Lemma SFltb_SFleb_trans a b c :
  SFltb a b = true -> SFleb b c = true -> SFltb a c = true.
Proof.
  rewrite !SFltb_key, SFleb_key.
  intros (ka & kb & Ha & Hb & Hab) (kb' & kc & Hb' & Hc & Hbc).
  rewrite Hb in Hb'. injection Hb' as <-.
  exists ka, kc. split; [exact Ha|]. split; [exact Hc|].
  destruct ka as [[a1 a2] a3], kb as [[b1 b2] b3], kc as [[c1 c2] c3].
  unfold keyLe, keyLt in *.
  destruct Hbc as [Hbc|[= <- <- <-]]; lia.
Qed.

(** [b <= a] excludes [a < b]. *)
Lemma SFleb_not_SFltb a b : SFleb b a = true -> SFltb a b = false.
Proof.
  intros Hle. destruct (SFltb a b) eqn:Hlt; [|reflexivity]. exfalso.
  apply SFleb_key in Hle as (kb & ka & Hb & Ha & Hle).
  apply SFltb_key in Hlt as (ka' & kb' & Ha' & Hb' & Hlt).
  rewrite Ha in Ha'. injection Ha' as <-. rewrite Hb in Hb'. injection Hb' as <-.
  destruct ka as [[a1 a2] a3], kb as [[b1 b2] b3].
  unfold keyLe, keyLt in *. destruct Hle as [Hle|[= -> -> ->]]; lia.
Qed.

(** [a < b] excludes [b <= a]. *)
Lemma SFltb_not_SFleb a b : SFltb a b = true -> SFleb b a = false.
Proof.
  intros Hlt. destruct (SFleb b a) eqn:Hle; [|reflexivity].
  rewrite (SFleb_not_SFltb a b Hle) in Hlt. discriminate.
Qed.

(** Two values with the same key are the same value, or both are zeros. *)
Lemma orderKey_inj a b k :
  orderKey a = Some k -> orderKey b = Some k ->
  a = b \/ (exists s t, a = S754_zero s /\ b = S754_zero t).
Proof.
  destruct a as [sa|[]| |[] ma ea]; destruct b as [sb|[]| |[] mb eb];
    cbn [orderKey]; intros Ha Hb; rewrite <- Ha in Hb; try discriminate;
    try (left; reflexivity).
  - right. exists sa, sb. split; reflexivity.
  - injection Hb as He Hm. left. f_equal; lia.
  - injection Hb as He Hm. left. f_equal; lia.
Qed.

(** The two ways of writing a maximum and a minimum, [(x < y) ? y : x] and
    [x > y ? x : y], respectively [(y < x) ? y : x] and [x < y ? x : y],
    give the same value on operands that are no NaN and not both zero. *)
Lemma max_min_forms_agree a b :
  is_nan a = false -> is_nan b = false ->
  (forall s t, ~ (a = S754_zero s /\ b = S754_zero t)) ->
  F32.max a b = (if F32.gt a b then a else b) /\
  F32.min a b = (if F32.lt a b then a else b).
Proof.
  intros Ha Hb Hzero. unfold F32.max, F32.min, F32.gt, F32.lt.
  destruct (orderKey a) as [ka|] eqn:Hka;
    [|destruct a as [[]|[]| |[] ? ?]; simpl in *; discriminate].
  destruct (orderKey b) as [kb|] eqn:Hkb;
    [|destruct b as [[]|[]| |[] ? ?]; simpl in *; discriminate].
  assert (Hlt : forall x y kx ky, orderKey x = Some kx -> orderKey y = Some ky ->
            (SFltb x y = true <-> keyLt kx ky)).
  { intros x y kx ky Hx Hy. rewrite SFltb_key. split.
    - intros (kx' & ky' & Hx' & Hy' & Hk). congruence.
    - intros Hk. exists kx, ky. split; [exact Hx|split; [exact Hy|exact Hk]]. }
  pose proof (Hlt a b ka kb Hka Hkb) as Hab.
  pose proof (Hlt b a kb ka Hkb Hka) as Hba.
  assert (Hcases : keyLt ka kb \/ keyLt kb ka \/ ka = kb).
  { destruct ka as [[a1 a2] a3], kb as [[b1 b2] b3]. unfold keyLt.
    assert (Hc : (a1 < b1 \/ (a1 = b1 /\ (a2 < b2 \/ (a2 = b2 /\ a3 < b3)))) \/
                 (b1 < a1 \/ (b1 = a1 /\ (b2 < a2 \/ (b2 = a2 /\ b3 < a3)))) \/
                 (a1 = b1 /\ a2 = b2 /\ a3 = b3)) by lia.
    destruct Hc as [Hc|[Hc|(-> & -> & ->)]];
      [left; exact Hc|right; left; exact Hc|right; right; reflexivity]. }
  assert (Hasym : keyLt ka kb -> ~ keyLt kb ka).
  { destruct ka as [[a1 a2] a3], kb as [[b1 b2] b3]. unfold keyLt. lia. }
  assert (Hirr : ka = kb -> ~ keyLt ka kb /\ ~ keyLt kb ka).
  { intros <-. destruct ka as [[a1 a2] a3]. unfold keyLt. lia. }
  destruct Hcases as [Hk|[Hk|Hk]].
  - pose proof (proj2 Hab Hk) as Hab1.
    destruct (SFltb b a) eqn:Hba1;
      [exfalso; apply (Hasym Hk); apply Hba; reflexivity|].
    rewrite Hab1. split; reflexivity.
  - pose proof (proj2 Hba Hk) as Hba1.
    destruct (SFltb a b) eqn:Hab1;
      [exfalso; apply (Hasym (proj1 Hab eq_refl) Hk)|].
    rewrite Hba1. split; reflexivity.
  - destruct (Hirr Hk) as [Hn1 Hn2]. subst kb.
    destruct (SFltb a b) eqn:Hab1; [exfalso; apply Hn1; apply Hab; reflexivity|].
    destruct (SFltb b a) eqn:Hba1; [exfalso; apply Hn2; apply Hba; reflexivity|].
    destruct (orderKey_inj a b ka Hka Hkb) as [->|(s & t & -> & ->)];
      [split; reflexivity|].
    exfalso. apply (Hzero s t). split; reflexivity.
Qed.

(** ** Rounding to the nearest integer *)

Lemma digits2_pos_bounds p :
  2 ^ (Z.pos (digits2_pos p) - 1) <= Z.pos p < 2 ^ Z.pos (digits2_pos p).
Proof.
  induction p as [p IH|p IH|]; simpl digits2_pos.
  - rewrite Pos2Z.inj_succ.
    replace (Z.succ (Z.pos (digits2_pos p)) - 1)
      with (Z.succ (Z.pos (digits2_pos p) - 1)) by lia.
    rewrite !Z.pow_succ_r by lia. lia.
  - rewrite Pos2Z.inj_succ.
    replace (Z.succ (Z.pos (digits2_pos p)) - 1)
      with (Z.succ (Z.pos (digits2_pos p) - 1)) by lia.
    rewrite !Z.pow_succ_r by lia. lia.
  - simpl. lia.
Qed.

Lemma iter_xO_digits k : forall p,
  digits2_pos (Pos.iter xO p k) = (digits2_pos p + k)%positive.
Proof.
  induction k as [|k IH] using Pos.peano_ind; intros p.
  - simpl. lia.
  - rewrite Pos.iter_succ. simpl. rewrite IH. lia.
Qed.

Lemma iter_xO_value k : forall p,
  Z.pos (Pos.iter xO p k) = Z.pos p * 2 ^ Z.pos k.
Proof.
  induction k as [|k IH] using Pos.peano_ind; intros p.
  - simpl. lia.
  - rewrite Pos.iter_succ.
    rewrite Pos2Z.inj_xO, IH, Pos2Z.inj_succ, Z.pow_succ_r by lia. lia.
Qed.

(** A mantissa of 24 digits within the exponent range is not rounded. *)
Lemma binary_round_aux_exact (s : bool) (mz : positive) (ez : Z) :
  Z.pos (digits2_pos mz) = 24 -> -149 <= ez <= 104 ->
  binary_round_aux F32.prec F32.emax s (Z.pos mz) ez loc_Exact = S754_finite s mz ez.
Proof.
  intros Hd He.
  unfold binary_round_aux, shr_fexp, fexp, emin, F32.prec, F32.emax.
  simpl Zdigits2. rewrite Hd.
  replace (Z.max (24 + ez - 24) (3 - 128 - 24) - ez) with 0 by lia.
  simpl shr. cbv beta iota zeta. simpl shr_m. simpl loc_of_shr_record.
  simpl round_nearest_even. simpl Zdigits2. rewrite Hd.
  replace (Z.max (24 + ez - 24) (3 - 128 - 24) - ez) with 0 by lia.
  simpl shr. cbv beta iota zeta. simpl shr_m.
  destruct (ez <=? 128 - 24) eqn:Hle; [reflexivity|].
  apply Z.leb_gt in Hle. lia.
Qed.

(** An integer of at most 24 bits is a binary32 value, and comes back from
    the conversion to [int]. *)
Lemma to_int_normalize (s : bool) (p : positive) :
  Z.pos p < 2 ^ 24 ->
  F32.to_int (binary_normalize F32.prec F32.emax (cond_Zopp s (Z.pos p)) 0 s)
  = Some (cond_Zopp s (Z.pos p)).
Proof.
  intros Hp.
  pose proof (digits2_pos_bounds p) as Hd.
  assert (Hd24 : Z.pos (digits2_pos p) <= 24).
  { destruct (Z_le_gt_dec (Z.pos (digits2_pos p)) 24) as [|Hgt]; [assumption|].
    assert (2 ^ 24 <= 2 ^ (Z.pos (digits2_pos p) - 1))
      by (apply Z.pow_le_mono_r; lia).
    lia. }
  assert (Hz : binary_normalize F32.prec F32.emax (cond_Zopp s (Z.pos p)) 0 s
               = binary_round F32.prec F32.emax s p 0).
  { destruct s; reflexivity. }
  rewrite Hz. clear Hz.
  unfold binary_round, shl_align, fexp, emin. rewrite Z.add_0_r, Z.sub_0_r.
  replace (Z.max (Z.pos (digits2_pos p) - F32.prec) (3 - F32.emax - F32.prec))
    with (Z.pos (digits2_pos p) - 24) by (unfold F32.prec, F32.emax; lia).
  assert (Hrange : -2 ^ 31 <= cond_Zopp s (Z.pos p) < 2 ^ 31).
  { destruct s; simpl; lia. }
  assert (Hcheck : (- 2 ^ 31 <=? cond_Zopp s (Z.pos p)) &&
                   (cond_Zopp s (Z.pos p) <? 2 ^ 31) = true).
  { apply andb_true_iff. split; [apply Z.leb_le|apply Z.ltb_lt]; lia. }
  destruct (Z.pos (digits2_pos p) - 24) as [|q|q] eqn:Hq; try lia.
  - rewrite binary_round_aux_exact by lia.
    unfold F32.to_int. change (0 <=? 0) with true. cbv iota.
    rewrite Z.pow_0_r, Z.mul_1_r, Hcheck. reflexivity.
  - rewrite binary_round_aux_exact
      by (try rewrite iter_xO_digits; lia).
    unfold F32.to_int. change (0 <=? Z.neg q) with false. cbv iota.
    change (- Z.neg q) with (Z.pos q).
    rewrite iter_xO_value, Z.div_mul by (apply Z.pow_nonzero; lia).
    rewrite Hcheck. reflexivity.
Qed.

Lemma valid_mantissa (s : bool) (m : positive) (e : Z) :
  valid_binary F32.prec F32.emax (S754_finite s m e) = true -> Z.pos m < 2 ^ 24.
Proof.
  unfold valid_binary, bounded, canonical_mantissa, fexp, emin, F32.prec, F32.emax.
  intros Hv. apply andb_true_iff in Hv as [Hc _]. apply Z.eqb_eq in Hc.
  pose proof (digits2_pos_bounds m) as [_ Hd].
  assert (Z.pos (digits2_pos m) <= 24) by lia.
  assert (2 ^ Z.pos (digits2_pos m) <= 2 ^ 24) by (apply Z.pow_le_mono_r; lia).
  lia.
Qed.

(** [roundf] followed by the conversion to [int] yields the nearest
    integer, the one away from zero at a tie, exactly when that is an
    [int]. *)
Lemma to_int_roundf (x : float) (n : Z) :
  valid_binary F32.prec F32.emax x = true ->
  F32.to_int (F32.roundf x) = Some n <->
  nearestInteger x n /\ - 2 ^ 31 <= n < 2 ^ 31.
Proof.
  intros Hvalid. destruct x as [sz|si| |s m e]; simpl F32.roundf.
  - simpl. split; [intros [= <-]; lia | intros [-> _]; reflexivity].
  - simpl. split; [discriminate | intros [[] _]].
  - simpl. split; [discriminate | intros [[] _]].
  - pose proof (valid_mantissa s m e Hvalid) as Hm.
    unfold nearestInteger.
    destruct (0 <=? e) eqn:He.
    + pose proof He as Heb. apply Z.leb_le in He.
      replace (Z.max 0 (- e)) with 0 by lia. replace (Z.max 0 e) with e by lia.
      rewrite Z.pow_0_r. unfold F32.to_int. rewrite Heb.
      assert (Hpos : 0 < 2 ^ e) by (apply Z.pow_pos_nonneg; lia).
      destruct (_ && _) eqn:Hr.
      * apply andb_true_iff in Hr as [Hlo Hhi].
        apply Z.leb_le in Hlo. apply Z.ltb_lt in Hhi.
        split.
        -- intros [= <-]. destruct s; simpl cond_Zopp in *; nia.
        -- intros [[Hs Hn] _]. f_equal. destruct s; simpl cond_Zopp in *; nia.
      * split; [discriminate|]. intros [[Hs Hn] Hrange]. exfalso.
        apply andb_false_iff in Hr as [Hr|Hr];
          [apply Z.leb_gt in Hr|apply Z.ltb_ge in Hr];
          destruct s; simpl cond_Zopp in *; nia.
    + apply Z.leb_gt in He.
      replace (Z.max 0 (- e)) with (- e) by lia. replace (Z.max 0 e) with 0 by lia.
      rewrite Z.pow_0_r, Z.mul_1_r. cbv zeta.
      set (d := 2 ^ (- e)).
      assert (Hd : 2 <= d).
      { unfold d. replace (- e) with (Z.succ (- e - 1)) by lia.
        rewrite Z.pow_succ_r by lia.
        assert (0 < 2 ^ (- e - 1)) by (apply Z.pow_pos_nonneg; lia). lia. }
      pose proof (Z.div_mod (Z.pos m) d ltac:(lia)) as Hdm.
      pose proof (Z.mod_pos_bound (Z.pos m) d ltac:(lia)) as Hr.
      set (q := Z.pos m / d) in *. set (r := Z.pos m mod d) in *.
      assert (Hq : 0 <= q) by (unfold q; apply Z.div_pos; lia).
      assert (Hq24 : q + 1 < 2 ^ 24) by nia.
      set (nn := if d <=? 2 * r then q + 1 else q).
      assert (Hnn : 0 <= nn < 2 ^ 24) by (unfold nn; destruct (d <=? 2 * r); lia).
      assert (Hnear : (2 * nn - 1) * d <= 2 * Z.pos m < (2 * nn + 1) * d).
      { unfold nn. destruct (d <=? 2 * r) eqn:Hc;
          [apply Z.leb_le in Hc|apply Z.leb_gt in Hc]; nia. }
      assert (Hval : F32.to_int
                       (binary_normalize F32.prec F32.emax (cond_Zopp s nn) 0 s)
                     = Some (cond_Zopp s nn)).
      { destruct nn as [|p|p] eqn:Hp; [destruct s; reflexivity| |lia].
        apply to_int_normalize. lia. }
      rewrite Hval. split.
      * intros [= <-]. split; [split|].
        -- destruct s; simpl; lia.
        -- replace (Z.abs (cond_Zopp s nn)) with nn by (destruct s; simpl; lia).
           exact Hnear.
        -- destruct s; simpl; lia.
      * intros [[Hs Hn] _]. f_equal.
        assert (Z.abs n = nn) by nia.
        destruct s; simpl; lia.
Qed.
(** * A red-black tree map with parent pointers (sjtu::map, src/map.hpp)

    The container is a heap of nodes linked by [left], [right] and [parent]
    pointers. The model keeps the heap explicit: a node pointer is an
    optional location ([None] is [nullptr]), the heap is a finite map from
    locations to node records, and every member function is a computation
    in a state-and-error monad over the heap and the fields of the map
    objects. Loops and recursive functions take a budget of iterations.

    The file has four parts: the model of the source, function by function;
    the tree a heap represents, with contexts (zippers) for the position of
    a node in it, and the notions the properties are stated with; the
    specifications of the member functions, proved by running the model on
    a represented tree; and the properties of the map interface, each with
    an instance on a concrete map. *)

From stdpp Require Import gmap list sorting.
From Stdlib Require Import ZArith Lia.

Local Open Scope Z_scope.

(** ** Pointers, exceptions and outcomes *)

Definition loc := positive.
Abbreviation ptr := (option loc).

(** Addresses of map objects. *)
Definition addr := positive.

Definition ptr_eqb (p q : ptr) : bool := bool_decide (p = q).

Inductive exn := invalid_iterator | index_out_of_bound.

(** The outcome of running a member function: normal return, a C++
    exception (the state at the throw is kept), undefined behaviour (a null
    or dangling pointer was dereferenced), or the loop budget of the model
    ran out. *)
Inductive res (S A : Type) :=
| Ok (a : A) (s : S)
| Throw (e : exn) (s : S)
| Fault
| NoFuel.
Arguments Ok {S A} a s.
Arguments Throw {S A} e s.
Arguments Fault {S A}.
Arguments NoFuel {S A}.

(** The state-and-error monad over a memory of type [S]. *)
Definition M (S A : Type) : Type := S → res S A.

Definition ret {S A} (a : A) : M S A := fun st => Ok a st.

Definition bind {S A B} (m : M S A) (k : A → M S B) : M S B :=
  fun st =>
    match m st with
    | Ok a st' => k a st'
    | Throw e st' => Throw e st'
    | Fault => Fault
    | NoFuel => NoFuel
    end.

Definition throw {S A} (e : exn) : M S A := fun st => Throw e st.
Definition fault {S A} : M S A := fun _ => Fault.
Definition out_of_fuel {S A} : M S A := fun _ => NoFuel.

Notation "'let*' x := m 'in' k" := (bind m (fun x => k))
  (at level 10, x pattern, m at level 100, k at level 200).
Notation "m ;; k" := (bind m (fun _ => k))
  (at level 100, k at level 200, right associativity).
(** Truthiness of a number that may be missing ([undefined]): [0] is falsy. *)
Definition truthy_number (n : option Q) : bool :=
  match n with
  | Some q => negb (Qeq_bool q 0)
  | None => false
  end.

(** Truthiness of a string that may be missing: the empty string is falsy. *)
Definition truthy_string (s : option string) : bool :=
  match s with
  | Some s => negb (String.eqb s "")
  | None => false
  end.

(** [s.includes(sub)] *)
Definition includes (s sub : string) : bool :=
  match String.index 0 sub s with
  | Some _ => true
  | None => false
  end.

(** The outcome of running statements: normal completion, or an exception
    thrown at some point; either way the state reached so far is kept. *)
Inductive Completion (S : Type) :=
| Normal (s : S)
| Throw (e : string) (s : S).
Arguments Normal {S} s.
Arguments Throw {S} e s.

(** [try { c } catch {}] *)
Definition try_catch {S : Type} (c : Completion S) : S :=
  match c with
  | Normal s => s
  | Throw _ s => s
  end.

Definition bind {S : Type} (c : Completion S) (k : S -> Completion S) : Completion S :=
  match c with
  | Normal s => k s
  | Throw e s => Throw e s
  end.

End JS.

(** ** Binary64 arithmetic

    The numbers of JavaScript are the binary64 numbers of IEEE 754: a
    result is the exact result rounded to the nearest number with 53
    significant bits, a tie going to the even one. *)

Module Binary64.

Open Scope Q_scope.

(** [floor (log2 x)] for a positive [x]. *)
Definition ilog2 (x : Q) : Z :=
  let k := (Z.log2 (Qnum x) - Z.log2 (Zpos (Qden x)))%Z in
  if Qle_bool (2 ^ k) x then k else (k - 1)%Z.

(** The nearest integer, a tie going to the even one. *)
Definition nearest_even (t : Q) : Z :=
  let f := Qfloor t in
  match Qcompare (t - inject_Z f) (1 # 2) with
  | Lt => f
  | Gt => (f + 1)%Z
  | Eq => if Z.even f then f else (f + 1)%Z
  end.

(** The exponent of the unit in the last place at [x]: 53 significant
    bits, and the spacing [2^-1074] of the subnormal numbers at the
    bottom. *)
Definition ulp_exponent (x : Q) : Z := Z.max (ilog2 (Qabs x) - 52) (-1074).

(** Rounding to the nearest number of the binary64 grid, the exponent not
    yet bounded above. *)
Definition round (x : Q) : Q :=
  if Qeq_bool x 0 then 0
  else
    let e := ulp_exponent x in
    Qred (inject_Z (nearest_even (x / 2 ^ e)) * 2 ^ e).

(** A JavaScript number: a finite one as the rational it denotes (the two
    zeros are not told apart: nothing here divides by zero), an infinity,
    or [NaN]. *)
Inductive number := Finite (q : Q) | Infinity (negative : bool) | NaN.

(** The number an exact result is rounded to; past the largest finite
    number ([2^1024 - 2^970]) the result is an infinity. *)
Definition of_Q (x : Q) : number :=
  let r := round x in
  if Qle_bool (2 ^ 1024) (Qabs r) then Infinity (negb (Qle_bool 0 x)) else Finite r.

(** A decimal literal of the source text. *)
Definition literal (x : Q) : number := of_Q x.

(** [a + b] *)
Definition add (a b : number) : number :=
  match a, b with
  | NaN, _ | _, NaN => NaN
  | Finite x, Finite y => of_Q (x + y)
  | Infinity s, Infinity s' => if Bool.eqb s s' then Infinity s else NaN
  | Infinity s, Finite _ | Finite _, Infinity s => Infinity s
  end.

(** [-a] *)
Definition opp (a : number) : number :=
  match a with
  | Finite x => Finite (- x)
  | Infinity s => Infinity (negb s)
  | NaN => NaN
  end.

(** [a - b] *)
Definition sub (a b : number) : number := add a (opp b).

(** [a * b] *)
Definition mul (a b : number) : number :=
  match a, b with
  | NaN, _ | _, NaN => NaN
  | Finite x, Finite y => of_Q (x * y)
  | Infinity s, Infinity s' => Infinity (xorb s s')
  | Infinity s, Finite y | Finite y, Infinity s =>
      if Qeq_bool y 0 then NaN else Infinity (xorb s (negb (Qle_bool 0 y)))
  end.

(** A finite number that is on the binary64 grid. *)
Definition representable (x : Q) : Prop := of_Q x = Finite (Qred x).

(** The relative and the absolute error bound of one rounding. *)
Definition u : Q := 2 ^ (-53).
Definition eta : Q := 2 ^ (-1075).

End Binary64.

(** The binary64 numbers of the Rocq kernel, read as numbers of
    [Binary64]: a reference to compare the operations above with. *)

Module KernelFloat.

Import Binary64.
Import Floats.PrimFloat Floats.FloatOps Floats.SpecFloat.
Open Scope Q_scope.

Definition of_float (f : float) : number :=
  match Prim2SF f with
  | S754_zero _ => Finite 0
  | S754_infinity s => Infinity s
  | S754_nan => NaN
  | S754_finite s m e =>
      Finite (Qred ((if s then -1 else 1) * inject_Z (Z.pos m) * 2 ^ e))
  end.

(** The thresholds of the VAD loop on kernel floats, the expressions as
    the source has them. *)
Definition margin (vadThreshold : float) : float := (0.02 + 0.06 * vadThreshold)%float.
Definition onThresh (noiseFloor vadThreshold : float) : float :=
  (noiseFloor + margin vadThreshold)%float.
Definition offThresh (noiseFloor vadThreshold : float) : float :=
  (noiseFloor + margin vadThreshold * 0.5)%float.

(** Sample inputs: the initial noise floor [0.01], a floor of [1e16], and
    the slider positions [0], [0.3] and [1]. *)
Definition floor_initial : float := 0.01%float.
Definition floor_huge : float := 1e16%float.
Definition slider_0 : float := 0%float.
Definition slider_03 : float := 0.3%float.
Definition slider_1 : float := 1%float.

End KernelFloat.

(** ** AudioLevelAnalyzer: [computeAudioLevelAndVad] *)

Module AudioLevel.

Import JS.
Open Scope Q_scope.

(** The analyser node: its [fftSize] and the bytes that
    [getByteTimeDomainData] copies out. *)
Record AnalyserNode := {
  fftSize : nat;
  byteTimeDomainData : list Z
}.

(** [new Uint8Array(n)] followed by [analyser.getByteTimeDomainData]:
    the array keeps its length, missing samples stay [0]. *)
Definition getByteTimeDomainData (a : AnalyserNode) (n : nat) : list Z :=
  take n (byteTimeDomainData a ++ replicate n 0%Z).

(** The [for (let i = 0; i < bufferLength; i++)] loop; [n] counts the
    iterations that remain. *)
Fixpoint sumSquares_loop (dataArray : list Z) (n i : nat) (sumSquares : Q) : Q :=
  match n with
  | O => sumSquares
  | S n' =>
      let val := (inject_Z (nth i dataArray 0%Z) - 128) / 128 in
      sumSquares_loop dataArray n' (S i) (sumSquares + val * val)
  end.

(** [Math.max(0, Math.min(255, Math.round(rms * 255)))] *)
Definition level_of_rms (rms : Q) : Z :=
  Z.max 0 (Z.min 255 (Math_round (rms * 255))).

Record LevelRms := { level : Z; rms : Q }.

Section WithSqrt.

Variable Math_sqrt : Q -> Q.

Definition computeAudioLevelAndVad (analyserRef : option AnalyserNode) : LevelRms :=
  match analyserRef with
  | None => {| level := 0; rms := 0 |}
  | Some analyser =>
      let bufferLength := fftSize analyser in
      let dataArray := getByteTimeDomainData analyser bufferLength in
      let sumSquares := sumSquares_loop dataArray bufferLength 0 0 in
      let rms := Math_sqrt (sumSquares / inject_Z (Z.of_nat bufferLength)) in
      {| level := level_of_rms rms; rms := rms |}
  end.

End WithSqrt.

(** *** The contract in the words of the specification *)

Definition Qsum (l : list Q) : Q := fold_left Qplus l 0.

Definition mean (l : list Q) : Q := Qsum l / inject_Z (Z.of_nat (length l)).

(** [((sample - center) / halfRange)^2] with center and half range 128 *)
Definition normalised_square (sample : Z) : Q :=
  ((inject_Z sample - 128) / 128) ^ 2.

Definition clamp (x lo hi : Q) : Q := Qmax lo (Qmin hi x).

Definition display_level_spec (rms : Q) : Z := Math_round (clamp (rms * 255) 0 255).

End AudioLevel.

(** ** Types of the application ([types], [config/constants]) *)

Module Types.

Module AppState.
Inductive t := idle | connecting | listening | speaking | error.
End AppState.

Module ConnectionState.
Inductive t := disconnected | connecting | connected | error.
End ConnectionState.

Module ErrorType.
Inductive t := microphone | connection | api | general.
End ErrorType.

Record AppError := { type : ErrorType.t; message : string }.

Inductive Language := de | en.
Inductive Voice := nova | shimmer | echo | onyx | fable | alloy | ash | sage | coral.
Inductive TtsProvider := openai | coqui | piper.
Inductive TurnDetection := server_vad | semantic_vad.

Record CoquiSettings := {
  coqui_temperature : option Q;
  length_penalty : option Q;
  repetition_penalty : option Q;
  top_k : option Q;
  top_p : option Q
}.

(** [AppConfig]; an optional field ([?:]) is an [option]. *)
Record AppConfig := {
  systemPrompt : string;
  greeting : string;
  volume : Q;
  showSubtitles : bool;
  voice : Voice;
  vadThreshold : Q;
  silenceDurationMs : Q;
  prefixPaddingMs : Q;
  turnDetectionType : TurnDetection;
  temperature : Q;
  aiLanguage : option Language;
  micGain : option Q;
  ttsProvider : option TtsProvider;
  ttsModel : option string;
  openaiSpeed : option Q;
  piperSpeed : option Q;
  piperPitch : option Q;
  coquiSettings : option CoquiSettings
}.

(** A [Blob]: its bytes and its declared MIME type. *)
Record Blob := { blob_bytes : list byte; blob_type : string }.

Definition blob_size (b : Blob) : nat := length (blob_bytes b).

(** [new Blob(parts, { type })] *)
Definition new_Blob (parts : list Blob) (type : string) : Blob :=
  {| blob_bytes := concat (map blob_bytes parts); blob_type := type |}.

(** The text of a form field.  A number written with [String(n)] is kept
    as the number it denotes: that text is never empty and [parseFloat]
    reads [n] back from it. *)
Inductive FieldText := Str (s : string) | Num (n : Q).

Inductive FormEntry :=
| Field (v : FieldText)
| FileEntry (b : Blob) (filename : string).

» What the exercise asks
Above is a listing; print exactly its lines from the one with "Inductive Completion (S" through the one with "The numbers of", and no other lines.

» Completed exercise
Inductive Completion (S : Type) :=
| Normal (s : S)
| Throw (e : string) (s : S).
Arguments Normal {S} s.
Arguments Throw {S} e s.

(** [try { c } catch {}] *)
Definition try_catch {S : Type} (c : Completion S) : S :=
  match c with
  | Normal s => s
  | Throw _ s => s
  end.

Definition bind {S : Type} (c : Completion S) (k : S -> Completion S) : Completion S :=
  match c with
  | Normal s => k s
  | Throw e s => Throw e s
  end.

End JS.

(** ** Binary64 arithmetic

    The numbers of JavaScript are the binary64 numbers of IEEE 754: a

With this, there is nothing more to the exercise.